Energy losses can occur due to several causes in the case of PVs. This work deals with the photovoltaic energy losses caused by the
dust deposition. The idea is to intelligently employ the IoT framework in this regards. The system is based on a modular design
approach. Each module digitizes the status of a concerned PV panel by using an embedded front-end controller. The readings are
conveyed to a specifically developed automatic maintenance decision algorithm.
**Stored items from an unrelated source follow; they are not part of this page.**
Lemma parse_connection_ids_inv l r :
  bytes l -> 6 <= zlen l < 2 ^ 64 -> parse_connection_ids l = Ok r -> 0 <= r.2 <= zlen l.
Proof.
  intros Hl Hb. unfold parse_connection_ids. cbv zeta.
  pose proof (zget_byte l 5 Hl ltac:(lia)) as B5. unfold is_byte in B5. u64_simpl.
  case_if; [done|]. bool_prop.
  match goal with H : CanAdvance _ _ _ = true |- _ => apply can_advance_inv in H; [|lia..] end.
  change (5 + 1) with 6 in *.
  pose proof (zget_byte l (6 + zget l 5) Hl ltac:(lia)) as B6. unfold is_byte in B6.
  u64_simpl. case_if; [done|]. bool_prop.
  match goal with H : CanAdvance _ _ _ = true |- _ => apply can_advance_inv in H; [|lia..] end.
  u64_simpl. intros [= <-]. simpl. lia.
Qed.

Lemma parse_header_inv l cid h :
  bytes l -> zlen l < 2 ^ 64 -> QuicParsePacketHeader (Bytes l) cid = Ok h ->
  0 < ph_PacketLength h <= zlen l.
Proof.
  intros Hl Hb. unfold QuicParsePacketHeader. case_if; [done|]. cbn [sp_isnull sp_len sp_bytes orb] in *.
  pose proof (zlen_nonneg l) as Hz0. bool_prop. cbv zeta. case_if.
  { unfold parse_short_header. repeat (case_if; [done|]). intros [= <-].
    cbn [set_field ph_PacketLength]. lia. }
  unfold parse_long_header. case_if; [done|]. bool_prop. cbv zeta.
  intros ([[d s] o] & Hids & H)%bind_Ok. apply parse_connection_ids_inv in Hids; [|done|lia].
  simpl in Hids. case_if_in H.
  { unfold parse_version_negotiation in H. case_if_in H; [done|]. injection H as <-.
    cbn [set_field ph_PacketLength]. lia. }
  case_if_in H; [done|]. case_if_in H; [done|].
  destruct (long_type l); try (by apply parse_protected_inv in H).
  - apply bind_Ok in H as ((t & o1) & Ht & H). apply parse_protected_inv in H; [done..|].
    revert Ht. unfold parse_token. intros ((v & o2) & Hd & Ht)%bind_Ok.
    apply decode_at_inv in Hd as [Hv Ho2]; [|done..]. case_if_in Ht; [done|]. injection Ht as <- <-.
    bool_prop.
    match goal with H : CanAdvance _ _ _ = true |- _ => apply can_advance_inv in H; [|lia..] end.
    u64_simpl. lia.
  - unfold parse_retry in H. case_if_in H; [done|]. injection H as <-.
    cbn [set_field ph_PacketLength]. lia.
Qed.
(* ===== verification/QuicTransportParameters.v ===== *)
(** * QUIC transport parameters (src/wknetlib/quic/QuicTransportParameters.cpp)

    The parser of the parameters a peer sends in the TLS handshake, and the
    encoder of the client's own. *)

From S2P Require Import Prelude QuicVarInt QuicAckTracker QuicFrame.

(** ** Data *)

Inductive QuicTransportParameterPeerRole := Client | Server.

Definition QuicMaximumTransportParameterCount : Z := 64.
Definition WKNET_HARD_MAX_QUIC_TRANSPORT_PARAMETERS_BYTES : Z := 4096.

Definition TpOriginalDcid : Z := 0x00.
Definition TpMaxIdleTimeout : Z := 0x01.
Definition TpStatelessResetToken : Z := 0x02.
Definition TpMaxUdpPayloadSize : Z := 0x03.
Definition TpInitialMaxData : Z := 0x04.
Definition TpInitialMaxStreamDataBidiLocal : Z := 0x05.
Definition TpInitialMaxStreamDataBidiRemote : Z := 0x06.
Definition TpInitialMaxStreamDataUni : Z := 0x07.
Definition TpInitialMaxStreamsBidi : Z := 0x08.
Definition TpInitialMaxStreamsUni : Z := 0x09.
Definition TpAckDelayExponent : Z := 0x0a.
Definition TpMaxAckDelay : Z := 0x0b.
Definition TpDisableActiveMigration : Z := 0x0c.
Definition TpPreferredAddress : Z := 0x0d.
Definition TpActiveConnectionIdLimit : Z := 0x0e.
Definition TpInitialScid : Z := 0x0f.
Definition TpRetryScid : Z := 0x10.

Record QuicPreferredAddress := MkPreferred {
  pa_Ipv4Address : list Z;
  pa_Ipv4Port : Z;
  pa_Ipv6Address : list Z;
  pa_Ipv6Port : Z;
  pa_ConnectionId : span;
  pa_StatelessResetToken : list Z;
  pa_Present : bool;
}.
Definition preferred_default : QuicPreferredAddress :=
  MkPreferred (replicate 4 0) 0 (replicate 16 0) 0 (Null 0) (replicate 16 0) false.

(** [tp_ObservedIds] is the used prefix of the array. *)
Record QuicTransportParameters := MkParams {
  tp_OriginalDestinationConnectionId : span;
  tp_MaxIdleTimeout : Z;
  tp_StatelessResetToken : span;
  tp_MaxUdpPayloadSize : Z;
  tp_InitialMaxData : Z;
  tp_InitialMaxStreamDataBidiLocal : Z;
  tp_InitialMaxStreamDataBidiRemote : Z;
  tp_InitialMaxStreamDataUni : Z;
  tp_InitialMaxStreamsBidi : Z;
  tp_InitialMaxStreamsUni : Z;
  tp_AckDelayExponent : Z;
  tp_MaxAckDelay : Z;
  tp_ActiveConnectionIdLimit : Z;
  tp_InitialSourceConnectionId : span;
  tp_RetrySourceConnectionId : span;
  tp_PreferredAddress : QuicPreferredAddress;
  tp_DisableActiveMigration : bool;
  tp_ObservedIds : list Z;
}.
#[export] Instance QuicTransportParameters_eta : Eta QuicTransportParameters := fun x =>
  MkParams (tp_OriginalDestinationConnectionId x) (tp_MaxIdleTimeout x) (tp_StatelessResetToken x)
    (tp_MaxUdpPayloadSize x) (tp_InitialMaxData x) (tp_InitialMaxStreamDataBidiLocal x)
    (tp_InitialMaxStreamDataBidiRemote x) (tp_InitialMaxStreamDataUni x)
    (tp_InitialMaxStreamsBidi x) (tp_InitialMaxStreamsUni x) (tp_AckDelayExponent x)
    (tp_MaxAckDelay x) (tp_ActiveConnectionIdLimit x) (tp_InitialSourceConnectionId x)
    (tp_RetrySourceConnectionId x) (tp_PreferredAddress x) (tp_DisableActiveMigration x)
    (tp_ObservedIds x).

Definition params_default : QuicTransportParameters :=
  MkParams (Null 0) 0 (Null 0) 65527 0 0 0 0 0 0 3 25 2 (Null 0) (Null 0) preferred_default false [].

Record QuicClientTransportParameterOptions := MkOptions {
  to_InitialSourceConnectionId : span;
  to_MaxIdleTimeout : Z;
  to_InitialMaxData : Z;
  to_InitialMaxStreamDataBidiLocal : Z;
  to_InitialMaxStreamDataBidiRemote : Z;
  to_InitialMaxStreamDataUni : Z;
  to_InitialMaxStreamsBidi : Z;
  to_InitialMaxStreamsUni : Z;
  to_ActiveConnectionIdLimit : Z;
  to_DisableActiveMigration : bool;
}.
Conclusion In this paper a method is proposed for automatically identifying the dust disposition on photovoltaic panels. The
luminosity sensing is embedded in the system to enhance the decision support as a function of different weather and
daytime conditions. It suppresses the generation of false maintenance alarms. Furthermore, the intended photovoltaic
module status is successfully logged on the cloud via the Mathworks based “thingspeakwrite” function. The authenticity
of the cloud based log is confirmed with the “thingspeakread” function and data analysis. This data logging opens further
post analysis and decision support possibilities. Additionally, based on the instantaneous luminance and open circuit
voltage observations the features system automatically notifies the maintenance responsible via Email in a real-time
manner. It allows them to automatically know about the concerned PV panel’s identity. In this fashion an efficient PV
panel’s maintenance can be realized. It makes the most of the PVs over the system lifecycle. A system prototype is
successfully implemented and tested. Experimental results have confirmed proper system functionality. The devised
system is easily scalable. A future work is to add more wireless sensors in the front-end electronics module. It will allow
monitoring other potential parameters of intended PV panels in order to further enhance system performance in terms of
automatic fault identification and mitigation. Embedding the event-driven sensing based solutions can further augment
the system effectiveness [13]-[15]. Investigation based on this axis is another prospect. Another aspect is to employ the
cloud based logged data to forecast the system behavior by using the modern machine learning algorithms.